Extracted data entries
# # # #

(* ===== verification/GoRegexp.v ===== *)
(** * Regular expressions

    The regular expressions the services compile with [regexp.MustCompile], as
    a small syntax over byte classes.  The matcher takes Brzozowski
    derivatives; [MatchAll_spec] relates it to the language of the expression.
    Every expression of the source is anchored at both ends ([^...$]), so a
    match is a match of the whole text.  The classes of the source never
    contain only a part of a multi-byte character (a complemented class has all
    bytes above 127), so matching bytes is matching characters. *)

From S2P Require Import Prelude GoNum GoString.

Inductive regexp : Type :=
| RNone                       (* no text *)
| REmpty                      (* the empty text *)
| RClass (c : Z -> bool)      (* one byte of the class *)
| RSeq (r1 r2 : regexp)
| ROr (r1 r2 : regexp)
| RStar (r : regexp).

Definition RPlus (r : regexp) : regexp := RSeq r (RStar r).
Definition ROpt (r : regexp) : regexp := ROr REmpty r.
Definition RByte (b : Z) : regexp := RClass (Z.eqb b).

(** [r{m,n}] is [m] copies and then up to [n - m] optional ones. *)
Fixpoint RUpTo (n : nat) (r : regexp) : regexp :=
  match n with
  | O => REmpty
  | S n => ROpt (RSeq r (RUpTo n r))
  end.
Fixpoint RTimes (m : nat) (r rest : regexp) : regexp :=
  match m with
  | O => rest
  | S m => RSeq r (RTimes m r rest)
  end.
Definition RRepeat (m n : nat) (r : regexp) : regexp := RTimes m r (RUpTo (n - m) r).

(** ** The language *)

Inductive accepts : regexp -> list Z -> Prop :=
| acc_empty : accepts REmpty []
| acc_class c b : c b = true -> accepts (RClass c) [b]
| acc_seq r1 r2 l1 l2 : accepts r1 l1 -> accepts r2 l2 -> accepts (RSeq r1 r2) (l1 ++ l2)
| acc_left r1 r2 l : accepts r1 l -> accepts (ROr r1 r2) l
| acc_right r1 r2 l : accepts r2 l -> accepts (ROr r1 r2) l
| acc_stop r : accepts (RStar r) []
| acc_more r l1 l2 : accepts r l1 -> accepts (RStar r) l2 -> accepts (RStar r) (l1 ++ l2).

#[export] Hint Constructors accepts : vibe.

(** ** The matcher *)

Fixpoint nullable (r : regexp) : bool :=
  match r with
  | RNone | RClass _ => false
  | REmpty | RStar _ => true
  | RSeq r1 r2 => nullable r1 && nullable r2
  | ROr r1 r2 => nullable r1 || nullable r2
  end.

(** [RSeq] and [ROr] without the parts that match nothing, which keeps the
    derivatives small. *)
Definition seqOf (r1 r2 : regexp) : regexp :=
  match r1 with RNone => RNone | REmpty => r2 | _ => RSeq r1 r2 end.
Definition orOf (r1 r2 : regexp) : regexp :=
  match r1, r2 with RNone, r => r | r, RNone => r | _, _ => ROr r1 r2 end.

Fixpoint deriv (b : Z) (r : regexp) : regexp :=
  match r with
  | RNone | REmpty => RNone
  | RClass c => if c b then REmpty else RNone
  | RSeq r1 r2 =>
      if nullable r1 then orOf (seqOf (deriv b r1) r2) (deriv b r2) else seqOf (deriv b r1) r2
  | ROr r1 r2 => orOf (deriv b r1) (deriv b r2)
  | RStar r => seqOf (deriv b r) (RStar r)
  end.

Definition MatchAll (r : regexp) (l : list Z) : bool := nullable (fold_left (fun r b => deriv b r) l r).

(** [re.MatchString(s)] of an anchored expression. *)
Definition MatchString (r : regexp) (s : string) : bool := MatchAll r (bytes s).

(** ** The matcher decides the language *)

Lemma accepts_seqOf r1 r2 l : accepts (seqOf r1 r2) l <-> accepts (RSeq r1 r2) l.
Proof.
  unfold seqOf. destruct r1; try done.
  - split; intros H; inversion H; subst. by match goal with H : accepts RNone _ |- _ => inversion H end.
  - split; intros H; [apply (acc_seq REmpty r2 [] l); [constructor|done]|].
    inversion H; subst. by match goal with H : accepts REmpty _ |- _ => inversion H; subst end.
Qed.

Lemma accepts_orOf r1 r2 l : accepts (orOf r1 r2) l <-> accepts (ROr r1 r2) l.
Proof.
  unfold orOf. destruct r1, r2; try done; (split; intros H;
    [auto with vibe | inversion H; subst; try done;
       match goal with H : accepts RNone _ |- _ => inversion H end]).
Qed.

Lemma nullable_spec r : nullable r = true <-> accepts r [].
Proof.
  induction r as [| |c|r1 IH1 r2 IH2|r1 IH1 r2 IH2|r IH]; simpl.
  - split; [done|by inversion 1].
  - split; [constructor|done].
  - split; [done|by inversion 1].
  - rewrite andb_true_iff, IH1, IH2. split.
    + intros [H1 H2]. by apply (acc_seq r1 r2 [] []).
    + inversion 1 as [| |? ? l1 l2 H1 H2 E E'| | | |]; subst. by apply app_nil in E' as [-> ->].
  - rewrite orb_true_iff, IH1, IH2. split; [intros []; auto with vibe|].
    inversion 1; subst; auto.
  - split; [constructor|done].
Qed.

(** A non-empty member of a starred language starts with a non-empty member. *)
Lemma accepts_star_cons r b l :
  accepts (RStar r) (b :: l) -> exists l1 l2, l = l1 ++ l2 /\ accepts r (b :: l1) /\ accepts (RStar r) l2.
Proof.
  intros H. remember (RStar r) as q eqn:Eq. remember (b :: l) as m eqn:Em.
  revert b l Em. induction H as [| | | | | |r' l1 l2 H1 _ H2 IH2]; intros b0 l0 Em; try done.
  injection Eq as ->. destruct l1 as [|c l1]; [by apply IH2|].
  injection Em as -> <-. by exists l1, l2.
Qed.

Lemma deriv_spec b r l : accepts (deriv b r) l <-> accepts r (b :: l).
Proof.
  revert l. induction r as [| |c|r1 IH1 r2 IH2|r1 IH1 r2 IH2|r IH]; intros l; simpl.
  - split; inversion 1.
  - split; inversion 1.
  - destruct (c b) eqn:E.
    + split; [inversion 1; subst; by constructor|inversion 1; subst; constructor].
    + split; [inversion 1|]. inversion 1; subst. congruence.
  - assert (accepts (seqOf (deriv b r1) r2) l <->
      exists l1 l2, l = l1 ++ l2 /\ accepts r1 (b :: l1) /\ accepts r2 l2) as Hseq.
    { rewrite accepts_seqOf. split.
      - inversion 1 as [| |? ? l1 l2 H1 H2| | | |]; subst. apply IH1 in H1. eauto.
      - intros (l1 & l2 & -> & H1 & H2). apply IH1 in H1. by constructor. }
    assert (accepts (RSeq r1 r2) (b :: l) <->
      (exists l1 l2, l = l1 ++ l2 /\ accepts r1 (b :: l1) /\ accepts r2 l2) \/
      (accepts r1 [] /\ accepts r2 (b :: l))) as Hall.
    { split.
      - inversion 1 as [| |? ? l1 l2 H1 H2 E E'| | | |]; subst. destruct l1 as [|c l1]; [by right|].
        injection E' as -> <-. left. eauto.
      - intros [(l1 & l2 & -> & H1 & H2)|[H1 H2]]; [exact (acc_seq _ _ _ _ H1 H2)|].
        exact (acc_seq _ _ _ _ H1 H2). }
    rewrite Hall. destruct (nullable r1) eqn:En.
    + rewrite accepts_orOf. apply nullable_spec in En. split.
      * inversion 1; subst; [left; by apply Hseq|right]. by split; [|apply IH2].
      * intros [H|[_ H]]; [apply acc_left; by apply Hseq|]. apply acc_right. by apply IH2.
    + rewrite Hseq. split; [by left|]. intros [H|[H _]]; [done|]. apply nullable_spec in H. congruence.
  - rewrite accepts_orOf. split; inversion 1; subst.
    + apply acc_left. by apply IH1.
    + apply acc_right. by apply IH2.
    + apply acc_left. by apply IH1.
    + apply acc_right. by apply IH2.
  - rewrite accepts_seqOf. split.
    + inversion 1 as [| |? ? l1 l2 H1 H2| | | |]; subst. apply IH in H1. exact (acc_more _ _ _ H1 H2).
    + intros H. apply accepts_star_cons in H as (l1 & l2 & -> & H1 & H2). apply IH in H1. by constructor.
Qed.

Lemma MatchAll_spec r l : MatchAll r l = true <-> accepts r l.
Proof.
  unfold MatchAll. revert r. induction l as [|b l IH]; intros r; simpl; [apply nullable_spec|].
  by rewrite IH, deriv_spec.
Qed.

(** ** Shapes *)

Lemma accepts_class c l : accepts (RClass c) l <-> exists b, l = [b] /\ c b = true.
Proof.
  split; [inversion 1; subst; eauto|]. intros (b & -> & H). by constructor.
Qed.

Lemma accepts_seq r1 r2 l :
  accepts (RSeq r1 r2) l <-> exists l1 l2, l = l1 ++ l2 /\ accepts r1 l1 /\ accepts r2 l2.
Proof.
  split; [inversion 1; subst; eauto|]. intros (l1 & l2 & -> & H1 & H2). by constructor.
Qed.

Lemma accepts_star_class c l : accepts (RStar (RClass c)) l <-> Forall (fun b => c b = true) l.
Proof.
  split.
  - intros H. induction l as [|b l IH]; [constructor|].
    apply accepts_star_cons in H as (l1 & l2 & -> & H1 & H2). inversion H1; subst. constructor; [done|].
    by apply IH.
  - induction 1 as [|b l Hb Hl IH]; [constructor|]. apply (acc_more _ [b] l); [by constructor|done].
Qed.

Lemma accepts_plus_class c l :
  accepts (RPlus (RClass c)) l <-> l <> [] /\ Forall (fun b => c b = true) l.
Proof.
  unfold RPlus. rewrite accepts_seq. setoid_rewrite accepts_class. setoid_rewrite accepts_star_class. split.
  - intros (? & l2 & -> & (b & -> & Hb) & Hl). split; [done|]. by constructor.
  - intros [Hne Hl]. destruct Hl as [|b l Hb Hl]; [done|]. exists [b], l. eauto.
Qed.

Lemma accepts_upTo_class n c l :
  accepts (RUpTo n (RClass c)) l <-> (length l <= n)%nat /\ Forall (fun b => c b = true) l.
Proof.
  revert l. induction n as [|n IH]; intros l; simpl.
  - split; [by inversion 1; subst; split|]. intros [Hn _]. destruct l; [constructor|simpl in Hn; lia].
  - unfold ROpt. split.
    + inversion 1 as [| | |? ? ? H1|? ? ? H1| |]; subst; [inversion H1; subst; split; [simpl; lia|done]|].
      apply accepts_seq in H1 as (l1 & l2 & -> & H1 & H2). inversion H1; subst. apply IH in H2 as [Hn Hl].
      split; [simpl; lia|by constructor].
    + intros [Hn Hl]. destruct Hl as [|b l Hb Hl]; [auto with vibe|]. apply acc_right.
      apply (acc_seq _ _ [b] l); [by constructor|]. apply IH. split; [simpl in Hn; lia|done].
Qed.

(** [c{m,n}] is between [m] and [n] bytes of the class. *)
Lemma accepts_repeat_class m n c l :
  (m <= n)%nat ->
  accepts (RRepeat m n (RClass c)) l <-> (m <= length l <= n)%nat /\ Forall (fun b => c b = true) l.
Proof.
  intros Hmn. unfold RRepeat. assert (forall k m l, accepts (RTimes m (RClass c) (RUpTo k (RClass c))) l <->
    (m <= length l <= m + k)%nat /\ Forall (fun b => c b = true) l) as Ht.
  { intros k m'. induction m' as [|m' IH]; intros l'; simpl.
    - rewrite accepts_upTo_class. split; intros [? ?]; (split; [lia|done]).
    - rewrite accepts_seq. split.
      + intros (l1 & l2 & -> & H1 & H2). inversion H1; subst. apply IH in H2 as [? ?].
        split; [simpl; lia|by constructor].
      + intros [Hn Hl]. destruct Hl as [|b l2 Hb Hl]; [simpl in Hn; lia|].
        exists [b], l2. split; [done|]. split; [by constructor|]. apply IH. simpl in Hn. split; [lia|done]. }
  rewrite Ht. split; intros [? ?]; (split; [lia|done]).
Qed.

# # # #

_Task to complete:_
Your answer should be the lines above from the one containing "- assert (accepts" through the one containing "- inversion 1 as [| |? ? l1 l2 H1 H2|", copied exactly and with both ends kept.

_Exercise result:_
  - assert (accepts (seqOf (deriv b r1) r2) l <->
      exists l1 l2, l = l1 ++ l2 /\ accepts r1 (b :: l1) /\ accepts r2 l2) as Hseq.
    { rewrite accepts_seqOf. split.
      - inversion 1 as [| |? ? l1 l2 H1 H2| | | |]; subst. apply IH1 in H1. eauto.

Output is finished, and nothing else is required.